ACOG’s statements on this particular abortion procedure were two-fold. The first being that, in ACOG’s view, "they couldn’t think of a circumstance in which this procedure was the only procedure that could be used, but second, on the other hand, that they could think of circumstances in which it was medically the best or most appropriate procedure with the least risk in terms of preventing harm to the woman’s health."  However, when the memo was offered to the White House initially, it included only the fact that it wasn’t the only abortion procedure available, without mentioning that crucial "other" fact – that it may be the one that actually prevents harm from being done to the woman.

Everyone from Senator Graham to Senator Coburn pressed Kagan on why she asked ACOG to revise the memo to include both statements, attempting to get at an instance where Kagan’s personal belief system "interfered." Senator Graham called this,"…advocating for how partial-birth abortion would be communicated to President Clinton." While Senator Coburn pressed Kagan on the fact that the memo came directly from her and so, it was assumed, reflected her views on the issue.

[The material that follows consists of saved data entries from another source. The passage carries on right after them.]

Lemma create_table_only_adds (n : string) (d : table_def) (db db' : database) r :
  full_schema.1 !! n = Some d →
  create_table_if_not_exists n d db = (db', r) → only_adds db db'.
Proof.
  intros Hd [[-> _]|(_ & Hn & ->)]%create_table_cases; [apply only_adds_refl|].
  unfold add_table. cbn [tables indexes]. split; [by apply insert_subseteq|]. split; [done|]. split.
  - intros m t Hm H. cbn [tables indexes] in H.
    apply lookup_insert_Some in H as [[<- <-]|[_ H]]; [done|by rewrite Hm in H].
  - intros m i Hm H. cbn [tables indexes] in H. by rewrite Hm in H.
Qed.

Lemma create_index_writes (n : string) (u : bool) (tbl : string) (cols : list string)
    (db db' : database) r :
  create_index_if_not_exists n u tbl cols db = (db', r) →
  db' = db ∨
  (indexes db !! n = None ∧
   db' = {| tables := tables db;
            indexes := <[n := {| i_table := tbl; i_columns := cols; i_unique := u |}]>
                         (indexes db) |}).
Proof.
  unfold create_index_if_not_exists, bind, get, ret, raise, put.
  destruct (tables db !! tbl) as [t|]; cbn -[decide]; [|intros [= <- <-]; by left].
  destruct (decide (is_Some (tables db !! n))); [intros [= <- <-]; by left|].
  destruct (decide (is_Some (indexes db !! n))) as [Hi|Hi]; [intros [= <- <-]; by left|].
  assert (indexes db !! n = None) as Hnone.
  { destruct (indexes db !! n); [|done]. destruct Hi. by eexists. }
  destruct (list_find _ cols) as [[? c]|]; [intros [= <- <-]; by left|].
  destruct (u && has_duplicate _ _ _); intros [= <- <-]; [by left|by right].
Qed.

Kagan noted that, in fact, her only desire was to ensure the ACOG memo accurately reflected both of their positions in regards to partial birth abortion, "I was concerned that ACOGs language did not accurately reflect what their views on the issue were."

In a moment of pure, unadulterated irony (one apparently missed-by-Hatch), Hatch was actually stunned by what he saw as "the politicization of science…an instance where political objective trumps a medical organization left to its own scientific inquiry." 

Senator Amy Klobuchar (D-MN) offered a few moments of clarity when it was her turn to question Gen. Kagan. Responding to earlier statement by Senator Coburn as he waxed nostalgic about a time, 30 years ago, when Americans were apparently "more free," Klobuchar reminded Coburn and the American public of a few quick facts:

  • In 1980, while the number 1 song was Blondie’s "Call Me", do you know how many women sat on the U.S. Supreme Court? Zero.
  • Thirty years ago, when "Americans were more free", how many women were sitting on the judiciary committee? Zero.
  • Thirty years ago, when "Americans were more free", how many women were in the United States Senate? One. 

In fact, Klobuchar reminds Coburn, "freedom is in the eye of the beholder." It was a good opening, however, for Klobuchar to question Kagan on her time as Dean of Harvard Law School and what Kagan might do to address disparities for women in this country. Kagan admitted the disparities at Harvard and at law schools around the country; namely that while 50 percent of the student body at the law school was/is made up of females, very few actually assume leadership roles.

Kagan admitted, "In law firms, women don’t have the kind of – there’s not the diversity that anybody would want. I think people are trying hard to make that diversity happen. It’s not a matter of bad faith but I think there are structural obstacles. It’s hard to balance work and family, harder than it is for a man. We need to enable women to manage those balances, the desire to have a fulfilling professional life and a wonderful family life, to manage the balance better and create the structures to enable them to do so."